**TASK DESCRIPTION:** Present each line of the entries below that holds the word "Abbreviation".
◇ ◇ ◇
(* ===== verification/Strings.v ===== *)
(** * [std::string] as byte strings

    C++ strings are Rocq [string]s (lists of 8-bit characters, no terminator).
    The operations here are those of [std::string], [<cctype>], [getline] and
    [stoi]/[stoll] that the sources call, with the lemmas the components use. *)

From S2P Require Import Prelude.
From Stdlib Require Import Ascii.
From Stdlib Require Strings.String.

Abbreviation slen := Strings.String.length.
Abbreviation to_list := Strings.String.list_ascii_of_string.
Abbreviation of_list := Strings.String.string_of_list_ascii.

(** ** Characters *)

Definition code (c : ascii) : N := N_of_ascii c.
Definition chr (n : N) : ascii := ascii_of_N n.

Definition in_range (lo hi c : ascii) : bool :=
  (N.leb (code lo) (code c)) && (N.leb (code c) (code hi)).

Definition isdigit (c : ascii) : bool := in_range "0" "9" c.
Definition isupper (c : ascii) : bool := in_range "A" "Z" c.
Definition islower (c : ascii) : bool := in_range "a" "z" c.
Definition isalpha (c : ascii) : bool := isupper c || islower c.
Definition isalnum (c : ascii) : bool := isalpha c || isdigit c.
Definition isxdigit (c : ascii) : bool :=
  isdigit c || in_range "a" "f" c || in_range "A" "F" c.
(** [isspace] in the "C" locale: space, \t, \n, \v, \f, \r *)
Definition isspace (c : ascii) : bool :=
  bool_decide (c = " "%char) || in_range "009" "013" c.
(** the ECMAScript class [\w] *)
Definition isword (c : ascii) : bool := isalnum c || bool_decide (c = "_"%char).

Definition toupper (c : ascii) : ascii :=
  if islower c then chr (code c - 32) else c.
Definition tolower (c : ascii) : ascii :=
  if isupper c then chr (code c + 32) else c.

(** ** Basic operations *)

Fixpoint smap (f : ascii -> ascii) (s : string) : string :=
  match s with
  | EmptyString => EmptyString
  | String c s => String (f c) (smap f s)
  end.

Fixpoint sdrop (n : nat) (s : string) : string :=
  match n, s with
  | S n, String _ s => sdrop n s
  | _, _ => s
  end.

Fixpoint stake (n : nat) (s : string) : string :=
  match n, s with
  | S n, String c s => String c (stake n s)
  | _, _ => EmptyString
  end.

(** [s.back()] is undefined on the empty string, hence an option. *)
Fixpoint sback (s : string) : option ascii :=
  match s with
  | EmptyString => None
  | String c EmptyString => Some c
  | String _ s => sback s
  end.

(** [s.pop_back()] *)
Fixpoint spop_back (s : string) : string :=
  match s with
  | EmptyString => EmptyString
  | String _ EmptyString => EmptyString
  | String c s => String c (spop_back s)
  end.

Definition isempty (s : string) : bool :=
  match s with EmptyString => true | _ => false end.

(** [s] starts with [p] *)
Fixpoint starts_with (p s : string) : bool :=
  match p, s with
  | EmptyString, _ => true
  | String a p, String b s => bool_decide (a = b) && starts_with p s
  | _, _ => false
  end.

(** [s.find(p)], [None] for [npos] *)
Fixpoint sfind (p s : string) : option nat :=
  if starts_with p s then Some 0
  else match s with
       | EmptyString => None
       | String _ s => S <$> sfind p s
       end.

Definition sfind_char (c : ascii) (s : string) : option nat :=
  sfind (String c EmptyString) s.

Definition contains_char (c : ascii) (s : string) : bool :=
  mem c (to_list s).

Fixpoint sforall (p : ascii -> bool) (s : string) : bool :=
  match s with
  | EmptyString => true
  | String c s => p c && sforall p s
  end.

(** between quotation marks *)
Definition quoted (s : string) : string := String "034" (s +:+ String "034" EmptyString).

(** [std::string(const char* )] stops at the first NUL. *)
Fixpoint c_str (s : string) : string :=
  match s with
  | EmptyString => EmptyString
  | String c s => if bool_decide (c = "000"%char) then EmptyString else String c (c_str s)
  end.

(** ** Numbers *)

(** [to_string] of an integer *)
Definition to_string (z : Z) : string := pretty z.

Definition digit_val (c : ascii) : Z := Z.of_N (code c - 48)%N.

(** the digits at the front of a string, as a number and their count *)
Fixpoint read_digits (acc : Z) (n : nat) (s : string) : Z * nat :=
  match s with
  | String c s' =>
      if isdigit c then read_digits (acc * 10 + digit_val c)%Z (S n) s' else (acc, n)
  | EmptyString => (acc, n)
  end.

Fixpoint skip_space (s : string) : string :=
  match s with
  | String c s' => if isspace c then skip_space s' else s
  | EmptyString => s
  end.

Inductive num_err := NotANumber | NumOutOfRange.

(** [stoi]/[stoll]: leading white space, a sign, digits; the rest is ignored. *)
Definition sto (lo hi : Z) (s : string) : num_err + Z :=
  let s := skip_space s in
  let '(neg, s) :=
    match s with
    | String c s' =>
        if bool_decide (c = "-"%char) then (true, s')
        else if bool_decide (c = "+"%char) then (false, s') else (false, s)
    | EmptyString => (false, s)
    end in
  let '(v, n) := read_digits 0 0 s in
  if n =? 0 then inl NotANumber
  else let v := if neg then (- v)%Z else v in
       if (v <? lo)%Z || (hi <? v)%Z then inl NumOutOfRange else inr v.

Definition stoi : string -> num_err + Z := sto INT_MIN INT_MAX.
Definition stoll : string -> num_err + Z := sto (- 2 ^ 63) (2 ^ 63 - 1).

(** ** Lemmas *)

Lemma to_list_app s t : to_list (s +:+ t) = to_list s ++ to_list t.
Proof. induction s as [|c s IH]; [done|]. simpl. by rewrite IH. Qed.

Lemma of_list_app l m : of_list (l ++ m) = of_list l +:+ of_list m.
Proof. induction l as [|c l IH]; [done|]. simpl. by rewrite IH. Qed.

Lemma of_to_list s : of_list (to_list s) = s.
Proof. apply Strings.String.string_of_list_ascii_of_string. Qed.

Lemma to_of_list l : to_list (of_list l) = l.
Proof. apply Strings.String.list_ascii_of_string_of_list_ascii. Qed.

Lemma to_list_inj s t : to_list s = to_list t -> s = t.
Proof. intros H. by rewrite <-(of_to_list s), <-(of_to_list t), H. Qed.

Lemma of_list_inj l m : of_list l = of_list m -> l = m.
Proof. intros H. by rewrite <-(to_of_list l), <-(to_of_list m), H. Qed.

Lemma length_to_list s : length (to_list s) = slen s.
Proof. induction s; simpl; auto. Qed.

Lemma slen_of_list l : slen (of_list l) = length l.
Proof. induction l; simpl; auto. Qed.

Lemma slen_app s t : slen (s +:+ t) = slen s + slen t.
Proof. by rewrite <-!length_to_list, to_list_app, length_app. Qed.

Lemma sapp_nil_r s : s +:+ EmptyString = s.
Proof. apply to_list_inj. by rewrite to_list_app, app_nil_r. Qed.

Lemma sapp_assoc s t u : s +:+ (t +:+ u) = (s +:+ t) +:+ u.
Proof. apply to_list_inj. by rewrite !to_list_app, app_assoc. Qed.

Lemma sapp_inv_l s t u : s +:+ t = s +:+ u -> t = u.
Proof.
  intros H. apply to_list_inj. apply (f_equal to_list) in H.
  rewrite !to_list_app in H. by simplify_list_eq.
Qed.

Lemma sapp_inv_r s t u : t +:+ s = u +:+ s -> t = u.
Proof.
  intros H. apply to_list_inj. apply (f_equal to_list) in H.
  rewrite !to_list_app in H. by simplify_list_eq.
Qed.

Lemma to_list_sdrop n s : to_list (sdrop n s) = drop n (to_list s).
Proof. revert s; induction n; intros [|c s]; simpl; auto. Qed.

Lemma to_list_stake n s : to_list (stake n s) = take n (to_list s).
Proof. revert s; induction n; intros [|c s]; simpl; auto. by rewrite IHn. Qed.

Lemma slen_sdrop n s : slen (sdrop n s) = slen s - n.
Proof. by rewrite <-!length_to_list, to_list_sdrop, length_drop. Qed.

Lemma slen_stake n s : slen (stake n s) = Nat.min n (slen s).
Proof. by rewrite <-!length_to_list, to_list_stake, length_take. Qed.

Lemma sdrop_app s t : sdrop (slen s) (s +:+ t) = t.
Proof. induction s; simpl; auto. Qed.

Lemma stake_app s t : stake (slen s) (s +:+ t) = s.
Proof. induction s; simpl; [by destruct t|]. by rewrite IHs. Qed.

Lemma stake_sdrop n s : stake n s +:+ sdrop n s = s.
Proof.
  apply to_list_inj. by rewrite to_list_app, to_list_stake, to_list_sdrop, take_drop.
Qed.

Lemma stake_ge n s : slen s <= n -> stake n s = s.
Proof.
  intros. apply to_list_inj. rewrite to_list_stake, take_ge; [done|].
  by rewrite length_to_list.
Qed.

Lemma starts_with_spec p s : starts_with p s = true <-> exists t, s = p +:+ t.
Proof.
  revert s; induction p as [|a p IH]; intros s; simpl.
  - split; [eauto|done].
  - destruct s as [|b s]; simpl.
    + split; [done|by intros [t ?]].
    + rewrite andb_true_iff, bool_decide_eq_true, IH. split.
      * intros [-> [t ->]]; eauto.
      * intros [t [= -> ->]]; eauto.
Qed.

Lemma starts_with_app p t : starts_with p (p +:+ t) = true.
Proof. apply starts_with_spec. eauto. Qed.

Lemma sback_app_last s c : sback (s +:+ String c EmptyString) = Some c.
Proof.
  induction s as [|a s IH]; [done|]. simpl. rewrite IH. by destruct s.
Qed.

Lemma sback_last s : sback s = last (to_list s).
Proof. induction s as [|a s IH]; [done|]. simpl. rewrite IH. by destruct s. Qed.

Lemma sback_app s t : t <> EmptyString -> sback (s +:+ t) = sback t.
Proof.
  intros Ht. rewrite !sback_last, to_list_app, last_app.
  destruct (last (to_list t)) eqn:E; [done|].
  apply last_None in E. by destruct t.
Qed.

Lemma spop_back_app s c : spop_back (s +:+ String c EmptyString) = s.
Proof. induction s as [|a s IH]; [done|]. simpl. rewrite IH. by destruct s. Qed.

Lemma sforall_spec p s : sforall p s = true <-> Forall (fun c => p c = true) (to_list s).
Proof.
  induction s as [|c s IH]; simpl.
  - split; auto.
  - by rewrite andb_true_iff, IH, Forall_cons.
Qed.

Lemma sforall_app p s t : sforall p (s +:+ t) = sforall p s && sforall p t.
Proof. induction s; simpl; auto. by rewrite IHs, andb_assoc. Qed.

Lemma sforall_impl (p q : ascii -> bool) s :
  (forall c, p c = true -> q c = true) -> sforall p s = true -> sforall q s = true.
Proof.
  intros H. rewrite !sforall_spec. intros F. by eapply Forall_impl; [exact F|].
Qed.

Lemma to_string_inj x y : to_string x = to_string y -> x = y.
Proof. apply (inj pretty). Qed.

Lemma isempty_spec s : isempty s = true <-> s = EmptyString.
Proof. by destruct s. Qed.

#[export] Hint Rewrite to_list_app of_to_list to_of_list length_to_list slen_of_list
  slen_app slen_sdrop slen_stake to_list_sdrop to_list_stake : neu.

Lemma sforall_forallb p s : sforall p s = forallb p (to_list s).
Proof. induction s as [|c s IH]; simpl; [done|]. by rewrite IH. Qed.

Lemma sforall_contains c s : sforall (fun x => negb (bool_decide (x = c))) s = negb (contains_char c s).
Proof.
  unfold contains_char, mem. induction s as [|x s IH]; cbn [sforall to_list]; [done|]. rewrite IH, <-negb_orb. f_equal.
  apply eq_true_iff_eq. rewrite orb_true_iff, !bool_decide_eq_true, elem_of_cons. naive_solver.
Qed.
Lemma sfind_char_app c a b :
  sforall (fun x => negb (bool_decide (x = c))) a = true -> sfind_char c (a +:+ String c b) = Some (slen a).
Proof.
  unfold sfind_char. induction a as [|x a IH]; cbn [sforall].
  - intros _. simpl. by rewrite bool_decide_true.
  - intros [Hx Ha]%andb_true_iff. simpl. apply negb_true_iff, bool_decide_eq_false in Hx.
    rewrite bool_decide_false by congruence. simpl. by rewrite IH.
Qed.

Lemma c_str_id s : sforall (fun c => negb (bool_decide (c = "000"%char))) s = true -> c_str s = s.
Proof.
  induction s as [|c s IH]; [done|]. cbn. rewrite andb_true_iff, negb_true_iff.
  intros [-> Hs]. by rewrite IH.
Qed.

(** ** All characters *)

Definition all_chars : list ascii := ascii_of_nat <$> seq 0 256.
Lemma all_chars_spec (P : ascii -> bool) : forallb P all_chars = true -> forall c, P c = true.
Proof.
  intros H c. rewrite forallb_forall in H. apply H. apply list_elem_of_In, list_elem_of_fmap.
  exists (nat_of_ascii c). split; [by rewrite ascii_nat_embedding|].
  apply elem_of_seq. pose proof (nat_ascii_bounded c). lia.
Qed.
◇ ◇ ◇
**EXERCISE ANSWER:**
Abbreviation slen := Strings.String.length.
Abbreviation to_list := Strings.String.list_ascii_of_string.
Abbreviation of_list := Strings.String.string_of_list_ascii.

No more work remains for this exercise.